Ms. Megan Larko
2010-Aug-12 16:52 UTC
[Lustre-discuss] Understanding OST recovery_duration info
Hello, I am looking at the status of my running Lustre 1.6.7.2_3 system (upgrade to 1.8.4 within weeks; impetus to further my education). The default timeout value for Lustre is 100 sec. The default recovery time is 2x timeout value. So I believe our site should have a recovery of basically 200 sec. There are a total of 175 OSTs mounted on approximately 60 OSSes. Because of a hard power failure to the facility (the power went out AND the battery backup completely failed AND the generator was flakey) the linux 2.6.16.60-0.42.9 SLES10SP3 system was booted from a no-power state. Lustre worked and the file system recovered just fine. For education, the value for "recovery_duration" in /proc/fs/lustre/obdfilter/{ost name}/recovery_status file is between 300 and 600. Does this mean that the actual recovery took between 300 and 600 seconds to successfully complete? If yes, should the Lustre timeout default value be higher? Is all of this moot under Lustre 1.8.4 and adaptive timeouts? I appreciate the time taken to enlighten me. Smile! Cheers! M Larko
Andreas Dilger
2010-Aug-12 18:01 UTC
[Lustre-discuss] Understanding OST recovery_duration info
On 2010-08-12, at 10:52, Ms. Megan Larko wrote:> I am looking at the status of my running Lustre 1.6.7.2_3 system > (upgrade to 1.8.4 within weeks; impetus to further my education). > > The default timeout value for Lustre is 100 sec. The default > recovery time is 2x timeout value. So I believe our site should have > a recovery of basically 200 sec. There are a total of 175 OSTs > mounted on approximately 60 OSSes. Because of a hard power failure to > the facility (the power went out AND the battery backup completely > failed AND the generator was flakey) the linux 2.6.16.60-0.42.9 > SLES10SP3 system was booted from a no-power state. > > Lustre worked and the file system recovered just fine.
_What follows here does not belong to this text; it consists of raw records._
(** Tools that differ only in how their parameters are laid out. *)
Definition same_tool (t1 t2 : ToolSchema) : Prop :=
  tsName t1 = tsName t2 /\ tsDescription t1 = tsDescription t2
  /\ (tsParameters t1 = tsParameters t2 \/
      exists v1 v2, Unmarshal num (tsParameters t1) = Some v1 /\ Unmarshal num (tsParameters t2) = Some v2 /\ same v1 v2).

Definition params (p : string) : any := raw_value (schema_params num p).

Lemma same_tool_wire t1 t2 : same_tool t1 t2 -> toWireTool params t1 = toWireTool params t2.
Proof.
  destruct t1 as [n1 d1 p1], t2 as [n2 d2 p2]. unfold same_tool. cbn [tsName tsDescription tsParameters].
  intros (-> & -> & Hp). unfold toWireTool, sanitizeTool. cbn [tsName tsDescription tsParameters].
  assert (params p1 = params p2) as ->; [|done]. destruct Hp as [->|(v1 & v2 & H1 & H2 & Hs)]; [done|].
  unfold params, raw_value. rewrite !schema_params_eq, !Unmarshal_schema by done. cbn [default].
  by apply (schema_same_fields p1 p2 v1 v2).
Qed.
End Properties.

Lemma insert_tool_same (R : ToolSchema -> ToolSchema -> Prop) t u l k : (forall a b, R a b -> tsName a = tsName b) ->
  R t u -> Forall2 R l k -> Forall2 R (insert_tool t l) (insert_tool u k).
Proof.
  intros HR Ht. induction 1 as [|a b l k Hab Hl IH]; cbn [insert_tool]; [by repeat constructor|].
  rewrite (HR _ _ Ht), (HR _ _ Hab). case_match; by repeat constructor.
Qed.

Lemma sort_tools_same (R : ToolSchema -> ToolSchema -> Prop) l k : (forall a b, R a b -> tsName a = tsName b) ->
  Forall2 R l k -> Forall2 R (sort_tools l) (sort_tools k).
Proof. intros HR. induction 1; cbn [sort_tools]; [constructor|]. by apply insert_tool_same. Qed.

Definition name_le (t u : ToolSchema) : Prop := String.le (tsName t) (tsName u).

Lemma insert_tool_sorted t l : StronglySorted name_le l -> StronglySorted name_le (insert_tool t l).
Proof.
  induction 1 as [|u l Hl IH Hu]; cbn [insert_tool]; [repeat constructor|].
  destruct (String.leb (tsName t) (tsName u)) eqn:E.
  - assert (name_le t u) by (unfold name_le, String.le; by rewrite E). constructor; [by constructor|]. constructor; [done|].
    eapply Forall_impl; [exact Hu|]. intros v Hv. unfold name_le in *. by etransitivity.
  - constructor; [done|]. rewrite insert_tool_perm. constructor; [|done].
    destruct (total String.le (tsName u) (tsName t)) as [H|H]; [done|]. unfold String.le in H. by rewrite E in H.
Qed.

Lemma sort_tools_unique l k : NoDup (tsName <$> l) -> l ≡ₚ k -> sort_tools l = sort_tools k.
Proof.
  intros Hnd Hp. assert (forall m, StronglySorted name_le (sort_tools m)) as Hs
    by (induction m; cbn [sort_tools]; [constructor|by apply insert_tool_sorted]).
  apply (StronglySorted_unique_strong name_le); [|done..|by rewrite !sort_tools_perm].
  intros t u Ht Hu H1 H2. rewrite sort_tools_perm in Ht, Hu. rewrite <- Hp in Hu.
  assert (tsName t = tsName u) as E by by apply (anti_symm String.le).
  apply list_elem_of_lookup in Ht as [i Hi], Hu as [j Hj].
  assert (i = j) as ->; [|congruence]. eapply (NoDup_lookup (tsName <$> l)); [done|by rewrite list_lookup_fmap, Hi|].
  by rewrite list_lookup_fmap, Hj, E.
Qed.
For education, > the value for "recovery_duration" in /proc/fs/lustre/obdfilter/{ost > name}/recovery_status file is between 300 and 600. Does this mean > that the actual recovery took between 300 and 600 seconds to > successfully complete?Right. That is the actual total recovery time.> If yes, should the Lustre timeout default value be higher?No, because even though the base timeout is 100s, there are reasons to extend the recovery window (e.g. new clients continuing to connect will indicate to the OSS that there may still be more missing clients having trouble connecting for some reason).> Is all of this moot under Lustre 1.8.4 and adaptive timeouts?Not totally. There is no fixed recovery window in 1.8, but the basic concepts are largely the same. There will be an adaptive timeout during operation (between 5-900s by default) that will be used as the base number when recovery starts. In my simple 3-client 1-server (MDT + 5 OST) home system, I had completed Lustre recovery after hard server reboot in 27s (not counting server restart time), so AT can definitely make a difference. Cheers, Andreas -- Andreas Dilger Lustre Technical Lead Oracle Corporation Canada Inc.